§ **Task details**
List all the lines in these records that hold "Hgaps".

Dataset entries
BEGIN

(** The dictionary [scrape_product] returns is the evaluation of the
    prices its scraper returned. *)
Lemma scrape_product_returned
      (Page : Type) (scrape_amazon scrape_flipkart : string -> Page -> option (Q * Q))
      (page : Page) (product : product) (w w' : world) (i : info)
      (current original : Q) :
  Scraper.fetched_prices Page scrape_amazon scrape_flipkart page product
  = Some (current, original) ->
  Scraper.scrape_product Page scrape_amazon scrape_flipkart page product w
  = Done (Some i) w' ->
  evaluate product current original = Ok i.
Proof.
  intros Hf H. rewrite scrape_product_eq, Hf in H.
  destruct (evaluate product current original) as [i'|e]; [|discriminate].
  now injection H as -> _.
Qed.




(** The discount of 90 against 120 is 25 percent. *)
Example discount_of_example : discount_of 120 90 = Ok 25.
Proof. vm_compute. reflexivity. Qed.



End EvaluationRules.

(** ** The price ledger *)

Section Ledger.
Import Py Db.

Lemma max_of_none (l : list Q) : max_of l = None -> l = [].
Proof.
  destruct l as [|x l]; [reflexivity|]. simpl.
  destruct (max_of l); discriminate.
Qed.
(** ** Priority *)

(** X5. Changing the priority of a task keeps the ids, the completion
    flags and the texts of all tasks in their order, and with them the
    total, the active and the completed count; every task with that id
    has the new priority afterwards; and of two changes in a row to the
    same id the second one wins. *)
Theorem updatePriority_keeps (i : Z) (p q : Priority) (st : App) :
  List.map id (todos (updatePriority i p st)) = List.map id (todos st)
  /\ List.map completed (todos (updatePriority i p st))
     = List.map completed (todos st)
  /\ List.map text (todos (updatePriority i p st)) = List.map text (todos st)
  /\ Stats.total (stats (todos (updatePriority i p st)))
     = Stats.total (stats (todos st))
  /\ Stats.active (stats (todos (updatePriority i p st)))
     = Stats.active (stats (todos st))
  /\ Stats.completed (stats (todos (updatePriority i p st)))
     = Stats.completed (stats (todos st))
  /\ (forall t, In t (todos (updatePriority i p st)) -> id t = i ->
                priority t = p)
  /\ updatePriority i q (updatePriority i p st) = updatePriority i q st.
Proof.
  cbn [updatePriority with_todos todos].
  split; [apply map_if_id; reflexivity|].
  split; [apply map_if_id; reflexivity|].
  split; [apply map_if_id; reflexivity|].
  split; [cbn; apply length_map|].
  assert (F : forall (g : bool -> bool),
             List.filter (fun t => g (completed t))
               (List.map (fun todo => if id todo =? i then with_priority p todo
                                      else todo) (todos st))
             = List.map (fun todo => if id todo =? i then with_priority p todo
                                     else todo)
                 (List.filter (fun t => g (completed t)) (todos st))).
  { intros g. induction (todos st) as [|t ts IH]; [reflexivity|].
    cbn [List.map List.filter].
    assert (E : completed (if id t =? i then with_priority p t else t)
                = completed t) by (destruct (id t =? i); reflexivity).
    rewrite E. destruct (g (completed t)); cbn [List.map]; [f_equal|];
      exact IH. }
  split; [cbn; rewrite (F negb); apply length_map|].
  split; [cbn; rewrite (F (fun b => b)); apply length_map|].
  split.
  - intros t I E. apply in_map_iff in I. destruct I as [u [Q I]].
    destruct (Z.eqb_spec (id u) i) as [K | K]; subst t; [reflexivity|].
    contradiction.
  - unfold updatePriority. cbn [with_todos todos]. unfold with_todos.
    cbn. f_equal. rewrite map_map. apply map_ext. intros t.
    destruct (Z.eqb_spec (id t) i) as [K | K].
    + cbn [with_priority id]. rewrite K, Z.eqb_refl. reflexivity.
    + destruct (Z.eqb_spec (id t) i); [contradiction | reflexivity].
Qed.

END
BEGIN

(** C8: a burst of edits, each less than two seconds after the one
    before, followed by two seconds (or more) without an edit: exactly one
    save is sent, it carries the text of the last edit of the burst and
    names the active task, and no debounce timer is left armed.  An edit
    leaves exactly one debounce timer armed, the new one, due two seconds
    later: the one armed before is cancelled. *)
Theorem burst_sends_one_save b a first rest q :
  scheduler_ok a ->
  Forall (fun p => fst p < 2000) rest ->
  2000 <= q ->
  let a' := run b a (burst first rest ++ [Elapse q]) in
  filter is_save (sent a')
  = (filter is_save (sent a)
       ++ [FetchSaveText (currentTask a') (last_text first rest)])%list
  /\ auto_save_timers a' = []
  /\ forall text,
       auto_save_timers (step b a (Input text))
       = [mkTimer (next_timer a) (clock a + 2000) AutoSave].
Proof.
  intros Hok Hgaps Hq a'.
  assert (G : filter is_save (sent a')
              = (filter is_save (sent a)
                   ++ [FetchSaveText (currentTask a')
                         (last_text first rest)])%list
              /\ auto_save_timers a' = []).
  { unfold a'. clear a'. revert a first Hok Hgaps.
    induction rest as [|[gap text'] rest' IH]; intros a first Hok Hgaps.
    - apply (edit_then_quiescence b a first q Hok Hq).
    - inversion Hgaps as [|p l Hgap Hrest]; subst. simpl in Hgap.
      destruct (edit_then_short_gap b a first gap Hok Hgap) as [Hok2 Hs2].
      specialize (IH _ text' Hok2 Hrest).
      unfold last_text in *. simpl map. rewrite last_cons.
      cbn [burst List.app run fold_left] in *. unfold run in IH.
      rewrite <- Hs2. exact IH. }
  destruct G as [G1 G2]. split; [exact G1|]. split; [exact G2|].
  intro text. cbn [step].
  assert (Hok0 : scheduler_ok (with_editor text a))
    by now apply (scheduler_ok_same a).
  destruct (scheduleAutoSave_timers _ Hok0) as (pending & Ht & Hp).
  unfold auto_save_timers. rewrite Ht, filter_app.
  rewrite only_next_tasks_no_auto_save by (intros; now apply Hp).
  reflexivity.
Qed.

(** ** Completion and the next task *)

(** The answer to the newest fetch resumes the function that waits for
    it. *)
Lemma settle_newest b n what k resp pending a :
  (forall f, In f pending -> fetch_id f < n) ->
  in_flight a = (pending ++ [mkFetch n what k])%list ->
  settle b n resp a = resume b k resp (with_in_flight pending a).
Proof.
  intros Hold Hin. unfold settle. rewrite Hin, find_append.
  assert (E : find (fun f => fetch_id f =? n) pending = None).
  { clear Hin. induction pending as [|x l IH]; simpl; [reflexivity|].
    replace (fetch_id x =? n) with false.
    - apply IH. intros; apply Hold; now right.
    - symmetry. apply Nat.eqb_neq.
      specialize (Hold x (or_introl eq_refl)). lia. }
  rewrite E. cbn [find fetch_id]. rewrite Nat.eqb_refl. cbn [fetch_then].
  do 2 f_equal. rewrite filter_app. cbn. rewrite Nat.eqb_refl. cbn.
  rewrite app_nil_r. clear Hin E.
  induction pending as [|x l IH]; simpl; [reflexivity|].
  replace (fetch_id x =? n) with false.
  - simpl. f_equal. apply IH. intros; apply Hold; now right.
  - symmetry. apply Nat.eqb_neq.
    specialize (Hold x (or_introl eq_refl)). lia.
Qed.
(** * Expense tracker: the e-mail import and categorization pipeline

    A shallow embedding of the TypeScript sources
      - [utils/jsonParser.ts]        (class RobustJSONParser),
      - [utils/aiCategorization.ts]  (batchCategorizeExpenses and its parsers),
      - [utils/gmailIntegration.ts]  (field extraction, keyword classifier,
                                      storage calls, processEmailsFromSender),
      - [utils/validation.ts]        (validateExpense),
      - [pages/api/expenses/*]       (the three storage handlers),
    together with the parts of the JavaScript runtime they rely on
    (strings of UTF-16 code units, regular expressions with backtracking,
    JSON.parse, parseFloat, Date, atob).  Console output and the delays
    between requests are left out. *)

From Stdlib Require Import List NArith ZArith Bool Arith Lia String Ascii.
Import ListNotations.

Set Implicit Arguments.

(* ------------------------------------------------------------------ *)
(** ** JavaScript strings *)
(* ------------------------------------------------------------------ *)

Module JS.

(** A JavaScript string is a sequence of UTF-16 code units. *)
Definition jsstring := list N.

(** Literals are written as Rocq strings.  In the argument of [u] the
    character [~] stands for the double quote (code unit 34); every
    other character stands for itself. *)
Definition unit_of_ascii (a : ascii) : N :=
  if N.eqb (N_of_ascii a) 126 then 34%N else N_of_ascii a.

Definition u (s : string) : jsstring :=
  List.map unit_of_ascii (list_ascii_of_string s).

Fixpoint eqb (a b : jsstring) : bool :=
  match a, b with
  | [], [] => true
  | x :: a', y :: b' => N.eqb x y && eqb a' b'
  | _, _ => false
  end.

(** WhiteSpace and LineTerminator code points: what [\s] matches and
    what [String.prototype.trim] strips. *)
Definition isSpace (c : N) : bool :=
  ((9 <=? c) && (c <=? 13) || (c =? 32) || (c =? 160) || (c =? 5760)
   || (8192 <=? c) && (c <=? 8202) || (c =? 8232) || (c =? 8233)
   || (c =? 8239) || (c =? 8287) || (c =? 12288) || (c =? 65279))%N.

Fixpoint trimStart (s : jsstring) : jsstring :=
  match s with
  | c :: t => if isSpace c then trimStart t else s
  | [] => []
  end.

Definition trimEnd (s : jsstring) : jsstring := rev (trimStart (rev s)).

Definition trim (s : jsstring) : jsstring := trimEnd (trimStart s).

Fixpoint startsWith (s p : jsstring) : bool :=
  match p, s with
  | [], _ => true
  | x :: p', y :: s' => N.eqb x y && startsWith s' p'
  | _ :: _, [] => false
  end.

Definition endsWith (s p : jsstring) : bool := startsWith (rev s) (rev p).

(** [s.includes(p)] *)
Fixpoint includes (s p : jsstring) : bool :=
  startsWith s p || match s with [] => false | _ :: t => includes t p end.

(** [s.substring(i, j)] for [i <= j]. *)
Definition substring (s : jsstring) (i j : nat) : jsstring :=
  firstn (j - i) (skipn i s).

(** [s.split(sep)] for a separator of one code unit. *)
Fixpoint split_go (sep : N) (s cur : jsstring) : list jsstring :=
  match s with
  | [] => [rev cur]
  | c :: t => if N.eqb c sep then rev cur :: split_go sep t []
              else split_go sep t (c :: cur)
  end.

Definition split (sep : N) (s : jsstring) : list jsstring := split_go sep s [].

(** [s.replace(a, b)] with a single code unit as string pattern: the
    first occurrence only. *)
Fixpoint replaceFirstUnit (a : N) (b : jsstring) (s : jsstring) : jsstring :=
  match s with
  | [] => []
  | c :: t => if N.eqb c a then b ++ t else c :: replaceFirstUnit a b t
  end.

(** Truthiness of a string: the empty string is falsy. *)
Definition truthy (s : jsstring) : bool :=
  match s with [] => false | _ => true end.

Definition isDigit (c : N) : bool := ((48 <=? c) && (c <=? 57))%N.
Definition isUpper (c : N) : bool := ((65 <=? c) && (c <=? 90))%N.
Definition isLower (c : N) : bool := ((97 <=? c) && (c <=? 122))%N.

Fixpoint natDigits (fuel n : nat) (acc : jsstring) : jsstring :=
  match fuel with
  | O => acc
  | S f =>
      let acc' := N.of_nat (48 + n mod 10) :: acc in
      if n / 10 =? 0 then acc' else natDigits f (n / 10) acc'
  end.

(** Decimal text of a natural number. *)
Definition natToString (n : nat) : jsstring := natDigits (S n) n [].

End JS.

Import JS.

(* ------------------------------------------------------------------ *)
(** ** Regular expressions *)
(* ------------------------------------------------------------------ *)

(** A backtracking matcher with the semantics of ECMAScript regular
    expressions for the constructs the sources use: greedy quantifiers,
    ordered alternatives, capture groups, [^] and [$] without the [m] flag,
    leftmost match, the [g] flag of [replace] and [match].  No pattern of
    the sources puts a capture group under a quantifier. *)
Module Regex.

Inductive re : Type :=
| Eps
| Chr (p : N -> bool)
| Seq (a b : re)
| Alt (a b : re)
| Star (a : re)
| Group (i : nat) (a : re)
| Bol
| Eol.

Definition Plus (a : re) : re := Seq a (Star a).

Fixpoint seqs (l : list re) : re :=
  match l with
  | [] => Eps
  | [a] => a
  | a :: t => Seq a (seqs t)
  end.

END
BEGIN

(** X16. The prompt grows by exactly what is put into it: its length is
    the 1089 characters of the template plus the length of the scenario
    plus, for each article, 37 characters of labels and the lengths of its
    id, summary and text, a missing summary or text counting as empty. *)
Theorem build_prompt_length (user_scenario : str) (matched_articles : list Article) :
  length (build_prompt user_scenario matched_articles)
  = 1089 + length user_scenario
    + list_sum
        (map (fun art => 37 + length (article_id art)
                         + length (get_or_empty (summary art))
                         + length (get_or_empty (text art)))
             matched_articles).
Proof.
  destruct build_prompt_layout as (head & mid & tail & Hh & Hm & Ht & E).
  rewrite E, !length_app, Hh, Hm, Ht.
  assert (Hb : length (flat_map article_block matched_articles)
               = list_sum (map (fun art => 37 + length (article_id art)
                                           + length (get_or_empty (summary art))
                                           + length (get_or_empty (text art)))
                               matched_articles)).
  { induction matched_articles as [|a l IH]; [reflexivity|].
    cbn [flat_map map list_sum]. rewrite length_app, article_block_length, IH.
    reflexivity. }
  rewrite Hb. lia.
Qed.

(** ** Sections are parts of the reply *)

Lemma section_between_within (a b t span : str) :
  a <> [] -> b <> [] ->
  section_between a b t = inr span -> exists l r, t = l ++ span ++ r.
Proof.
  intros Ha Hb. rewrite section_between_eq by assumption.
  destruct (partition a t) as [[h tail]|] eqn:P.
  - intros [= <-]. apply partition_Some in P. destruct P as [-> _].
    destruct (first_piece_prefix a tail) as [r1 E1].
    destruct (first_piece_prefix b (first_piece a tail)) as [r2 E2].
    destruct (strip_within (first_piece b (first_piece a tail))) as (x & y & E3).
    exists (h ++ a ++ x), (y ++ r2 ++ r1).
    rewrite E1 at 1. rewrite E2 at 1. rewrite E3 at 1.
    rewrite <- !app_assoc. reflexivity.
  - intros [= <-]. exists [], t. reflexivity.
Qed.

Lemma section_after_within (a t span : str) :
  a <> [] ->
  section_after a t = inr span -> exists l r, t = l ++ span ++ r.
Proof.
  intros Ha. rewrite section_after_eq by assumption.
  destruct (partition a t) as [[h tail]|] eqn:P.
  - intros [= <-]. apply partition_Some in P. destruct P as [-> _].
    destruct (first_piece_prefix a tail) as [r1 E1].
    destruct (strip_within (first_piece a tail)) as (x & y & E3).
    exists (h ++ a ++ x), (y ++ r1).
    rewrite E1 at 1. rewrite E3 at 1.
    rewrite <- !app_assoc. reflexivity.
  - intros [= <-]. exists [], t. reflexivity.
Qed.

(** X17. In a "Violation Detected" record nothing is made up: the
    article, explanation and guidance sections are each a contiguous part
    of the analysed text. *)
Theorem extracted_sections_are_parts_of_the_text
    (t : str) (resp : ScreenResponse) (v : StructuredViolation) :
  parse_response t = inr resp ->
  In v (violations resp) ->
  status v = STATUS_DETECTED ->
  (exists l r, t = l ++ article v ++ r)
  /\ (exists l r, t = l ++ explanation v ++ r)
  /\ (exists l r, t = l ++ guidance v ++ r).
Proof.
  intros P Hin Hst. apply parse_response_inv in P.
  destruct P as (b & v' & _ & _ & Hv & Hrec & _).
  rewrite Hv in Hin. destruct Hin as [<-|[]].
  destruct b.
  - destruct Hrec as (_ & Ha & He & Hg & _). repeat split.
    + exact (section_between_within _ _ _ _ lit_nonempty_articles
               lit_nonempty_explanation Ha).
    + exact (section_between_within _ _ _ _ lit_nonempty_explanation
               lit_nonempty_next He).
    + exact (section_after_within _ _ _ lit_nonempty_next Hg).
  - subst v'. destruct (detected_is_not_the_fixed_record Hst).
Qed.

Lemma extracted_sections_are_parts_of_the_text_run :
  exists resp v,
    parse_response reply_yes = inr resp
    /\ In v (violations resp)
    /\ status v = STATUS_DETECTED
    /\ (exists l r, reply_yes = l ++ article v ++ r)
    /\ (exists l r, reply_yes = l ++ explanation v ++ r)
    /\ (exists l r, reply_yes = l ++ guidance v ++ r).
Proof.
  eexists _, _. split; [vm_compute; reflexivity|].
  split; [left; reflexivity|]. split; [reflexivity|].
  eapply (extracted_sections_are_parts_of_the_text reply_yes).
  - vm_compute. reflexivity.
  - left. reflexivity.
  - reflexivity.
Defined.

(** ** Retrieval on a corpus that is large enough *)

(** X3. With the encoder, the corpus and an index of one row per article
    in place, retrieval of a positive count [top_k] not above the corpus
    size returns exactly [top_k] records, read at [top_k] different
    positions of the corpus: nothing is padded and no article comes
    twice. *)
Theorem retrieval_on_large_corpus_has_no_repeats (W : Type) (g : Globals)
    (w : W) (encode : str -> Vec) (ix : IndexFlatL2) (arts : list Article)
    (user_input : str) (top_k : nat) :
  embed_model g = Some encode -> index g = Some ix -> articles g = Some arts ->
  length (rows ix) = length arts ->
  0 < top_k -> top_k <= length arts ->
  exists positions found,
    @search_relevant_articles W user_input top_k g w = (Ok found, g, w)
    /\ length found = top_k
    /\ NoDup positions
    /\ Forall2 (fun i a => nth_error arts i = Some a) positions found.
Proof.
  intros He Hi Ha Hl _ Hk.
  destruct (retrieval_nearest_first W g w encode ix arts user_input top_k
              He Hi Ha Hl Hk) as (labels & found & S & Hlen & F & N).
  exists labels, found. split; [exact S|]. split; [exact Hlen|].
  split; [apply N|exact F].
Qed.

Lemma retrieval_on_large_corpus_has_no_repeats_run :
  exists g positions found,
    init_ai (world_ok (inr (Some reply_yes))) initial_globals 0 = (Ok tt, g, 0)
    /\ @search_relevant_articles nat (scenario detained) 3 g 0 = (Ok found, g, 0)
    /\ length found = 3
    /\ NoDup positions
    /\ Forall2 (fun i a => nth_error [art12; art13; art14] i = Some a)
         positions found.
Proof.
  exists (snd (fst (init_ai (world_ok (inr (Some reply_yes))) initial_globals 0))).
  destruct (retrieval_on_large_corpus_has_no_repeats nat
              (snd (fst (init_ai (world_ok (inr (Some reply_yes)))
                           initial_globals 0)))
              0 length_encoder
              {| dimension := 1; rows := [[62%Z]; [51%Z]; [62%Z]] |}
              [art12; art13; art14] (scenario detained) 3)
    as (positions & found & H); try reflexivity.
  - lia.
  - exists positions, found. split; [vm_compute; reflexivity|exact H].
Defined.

END

§ **Exercise output**
  intros Hok Hgaps Hq a'.
  { unfold a'. clear a'. revert a first Hok Hgaps.
    induction rest as [|[gap text'] rest' IH]; intros a first Hok Hgaps.
    - inversion Hgaps as [|p l Hgap Hrest]; subst. simpl in Hgap.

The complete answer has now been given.